----- Provided information -----

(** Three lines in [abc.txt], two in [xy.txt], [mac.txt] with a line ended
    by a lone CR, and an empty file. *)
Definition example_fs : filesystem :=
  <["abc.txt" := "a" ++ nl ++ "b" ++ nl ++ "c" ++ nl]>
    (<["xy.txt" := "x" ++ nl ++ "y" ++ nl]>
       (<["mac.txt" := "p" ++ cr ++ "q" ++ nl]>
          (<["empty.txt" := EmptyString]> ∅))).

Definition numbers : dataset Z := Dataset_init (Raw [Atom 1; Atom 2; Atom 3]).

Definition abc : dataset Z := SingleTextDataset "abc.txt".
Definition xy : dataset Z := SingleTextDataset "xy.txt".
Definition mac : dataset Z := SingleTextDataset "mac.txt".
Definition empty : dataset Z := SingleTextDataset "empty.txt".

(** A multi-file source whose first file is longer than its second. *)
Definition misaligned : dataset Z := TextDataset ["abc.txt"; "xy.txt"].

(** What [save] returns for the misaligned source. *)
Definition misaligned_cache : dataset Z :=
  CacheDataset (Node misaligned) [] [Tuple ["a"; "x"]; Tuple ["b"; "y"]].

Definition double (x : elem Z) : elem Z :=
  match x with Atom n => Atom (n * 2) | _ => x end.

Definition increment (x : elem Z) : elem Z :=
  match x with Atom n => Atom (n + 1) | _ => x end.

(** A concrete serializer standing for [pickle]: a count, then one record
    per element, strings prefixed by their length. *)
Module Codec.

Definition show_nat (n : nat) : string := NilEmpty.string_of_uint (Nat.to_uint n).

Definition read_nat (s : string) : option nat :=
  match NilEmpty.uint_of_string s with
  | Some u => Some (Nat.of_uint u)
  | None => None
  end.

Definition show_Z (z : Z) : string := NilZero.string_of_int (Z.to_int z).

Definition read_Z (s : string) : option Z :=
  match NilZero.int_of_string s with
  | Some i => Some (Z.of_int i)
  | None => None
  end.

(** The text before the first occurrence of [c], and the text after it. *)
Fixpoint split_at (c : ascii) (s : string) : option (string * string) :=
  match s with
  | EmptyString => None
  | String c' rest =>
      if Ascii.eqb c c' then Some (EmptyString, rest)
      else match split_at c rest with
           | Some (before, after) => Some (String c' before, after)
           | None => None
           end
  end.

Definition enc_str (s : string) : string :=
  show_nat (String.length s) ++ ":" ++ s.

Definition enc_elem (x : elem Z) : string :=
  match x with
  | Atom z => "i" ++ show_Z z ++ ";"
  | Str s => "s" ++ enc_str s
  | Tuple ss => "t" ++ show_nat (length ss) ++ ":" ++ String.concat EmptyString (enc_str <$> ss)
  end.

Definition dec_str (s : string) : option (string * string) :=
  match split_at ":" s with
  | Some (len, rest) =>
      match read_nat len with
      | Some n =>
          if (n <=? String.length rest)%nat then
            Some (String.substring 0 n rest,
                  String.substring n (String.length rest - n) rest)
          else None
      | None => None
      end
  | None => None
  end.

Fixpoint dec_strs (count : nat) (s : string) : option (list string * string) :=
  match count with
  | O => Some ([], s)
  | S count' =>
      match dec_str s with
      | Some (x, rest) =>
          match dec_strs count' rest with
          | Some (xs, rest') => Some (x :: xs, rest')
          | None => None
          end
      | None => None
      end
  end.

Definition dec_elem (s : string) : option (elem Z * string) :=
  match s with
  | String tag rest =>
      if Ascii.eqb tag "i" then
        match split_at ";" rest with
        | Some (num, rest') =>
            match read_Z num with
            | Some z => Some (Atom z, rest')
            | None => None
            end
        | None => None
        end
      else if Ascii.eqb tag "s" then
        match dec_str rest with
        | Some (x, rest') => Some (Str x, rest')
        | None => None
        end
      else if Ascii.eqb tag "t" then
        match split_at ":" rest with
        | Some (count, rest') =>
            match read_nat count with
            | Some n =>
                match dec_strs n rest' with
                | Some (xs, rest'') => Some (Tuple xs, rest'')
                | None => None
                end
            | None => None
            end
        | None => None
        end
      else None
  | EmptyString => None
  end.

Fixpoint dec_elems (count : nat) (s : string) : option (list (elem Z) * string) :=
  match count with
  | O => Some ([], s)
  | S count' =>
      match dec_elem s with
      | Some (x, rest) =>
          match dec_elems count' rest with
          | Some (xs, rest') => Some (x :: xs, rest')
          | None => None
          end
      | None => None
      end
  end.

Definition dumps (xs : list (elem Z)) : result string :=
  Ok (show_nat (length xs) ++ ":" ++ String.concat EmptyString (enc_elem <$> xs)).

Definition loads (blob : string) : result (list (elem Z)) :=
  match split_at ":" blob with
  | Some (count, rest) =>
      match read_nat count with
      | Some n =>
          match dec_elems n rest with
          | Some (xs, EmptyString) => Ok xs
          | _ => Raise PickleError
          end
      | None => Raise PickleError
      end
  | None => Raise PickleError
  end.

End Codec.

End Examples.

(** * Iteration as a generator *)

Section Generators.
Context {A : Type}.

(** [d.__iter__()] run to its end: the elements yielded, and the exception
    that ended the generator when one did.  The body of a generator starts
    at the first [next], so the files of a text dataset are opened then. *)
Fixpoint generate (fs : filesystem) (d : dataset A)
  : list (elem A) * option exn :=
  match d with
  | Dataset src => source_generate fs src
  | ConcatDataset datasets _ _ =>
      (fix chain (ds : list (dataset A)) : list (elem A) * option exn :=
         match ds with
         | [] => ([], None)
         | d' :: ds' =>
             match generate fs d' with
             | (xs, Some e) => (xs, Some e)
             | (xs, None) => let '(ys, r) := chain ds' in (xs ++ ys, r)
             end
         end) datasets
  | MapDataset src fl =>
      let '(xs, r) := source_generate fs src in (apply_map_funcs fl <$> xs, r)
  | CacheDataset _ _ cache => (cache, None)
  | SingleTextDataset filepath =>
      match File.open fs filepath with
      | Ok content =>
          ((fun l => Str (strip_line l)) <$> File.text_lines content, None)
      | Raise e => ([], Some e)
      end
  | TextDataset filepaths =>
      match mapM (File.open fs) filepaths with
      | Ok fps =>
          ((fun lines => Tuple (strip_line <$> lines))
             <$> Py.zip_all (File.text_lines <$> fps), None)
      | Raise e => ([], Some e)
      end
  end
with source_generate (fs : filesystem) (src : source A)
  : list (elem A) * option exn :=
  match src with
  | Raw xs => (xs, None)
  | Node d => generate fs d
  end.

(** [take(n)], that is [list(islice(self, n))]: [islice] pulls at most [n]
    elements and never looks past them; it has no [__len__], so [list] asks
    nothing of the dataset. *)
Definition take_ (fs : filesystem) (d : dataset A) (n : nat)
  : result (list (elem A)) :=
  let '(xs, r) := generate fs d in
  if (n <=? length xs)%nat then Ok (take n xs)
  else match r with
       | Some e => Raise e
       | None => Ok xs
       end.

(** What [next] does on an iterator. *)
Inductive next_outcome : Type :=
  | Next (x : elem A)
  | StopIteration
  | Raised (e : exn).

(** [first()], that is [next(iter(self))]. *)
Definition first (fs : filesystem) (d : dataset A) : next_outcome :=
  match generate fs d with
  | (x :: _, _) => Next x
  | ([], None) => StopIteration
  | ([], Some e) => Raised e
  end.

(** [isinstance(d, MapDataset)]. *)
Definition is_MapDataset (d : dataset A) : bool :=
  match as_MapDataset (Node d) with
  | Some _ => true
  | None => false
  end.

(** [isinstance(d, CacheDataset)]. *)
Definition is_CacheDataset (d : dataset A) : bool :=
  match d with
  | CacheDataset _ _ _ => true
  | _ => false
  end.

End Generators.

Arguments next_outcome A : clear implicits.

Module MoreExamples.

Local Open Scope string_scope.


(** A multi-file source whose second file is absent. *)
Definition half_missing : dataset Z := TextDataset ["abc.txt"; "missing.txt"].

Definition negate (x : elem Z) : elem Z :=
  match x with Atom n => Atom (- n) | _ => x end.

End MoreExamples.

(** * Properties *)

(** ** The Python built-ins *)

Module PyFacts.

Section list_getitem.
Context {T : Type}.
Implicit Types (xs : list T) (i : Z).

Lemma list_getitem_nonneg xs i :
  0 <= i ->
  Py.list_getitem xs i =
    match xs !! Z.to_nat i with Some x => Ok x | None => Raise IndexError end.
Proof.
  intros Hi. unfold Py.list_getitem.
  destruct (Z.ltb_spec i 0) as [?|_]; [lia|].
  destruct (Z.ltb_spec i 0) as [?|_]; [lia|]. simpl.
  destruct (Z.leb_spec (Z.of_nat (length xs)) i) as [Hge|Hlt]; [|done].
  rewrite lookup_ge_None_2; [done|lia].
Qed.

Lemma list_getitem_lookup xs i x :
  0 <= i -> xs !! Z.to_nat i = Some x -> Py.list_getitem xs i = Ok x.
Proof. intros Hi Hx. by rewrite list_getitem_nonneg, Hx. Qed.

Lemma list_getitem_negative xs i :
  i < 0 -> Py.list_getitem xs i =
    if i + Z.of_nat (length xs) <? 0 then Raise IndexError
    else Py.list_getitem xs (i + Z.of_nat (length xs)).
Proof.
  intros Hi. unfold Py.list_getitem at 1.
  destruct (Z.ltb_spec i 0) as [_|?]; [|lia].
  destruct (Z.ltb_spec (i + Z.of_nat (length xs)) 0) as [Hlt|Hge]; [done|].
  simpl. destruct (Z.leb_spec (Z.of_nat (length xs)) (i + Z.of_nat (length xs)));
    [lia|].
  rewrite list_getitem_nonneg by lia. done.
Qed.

-----

- [Task objective]: Count the lines of the entries that hold the string "result", then state that number and nothing more.

- [Output of the exercise]: 3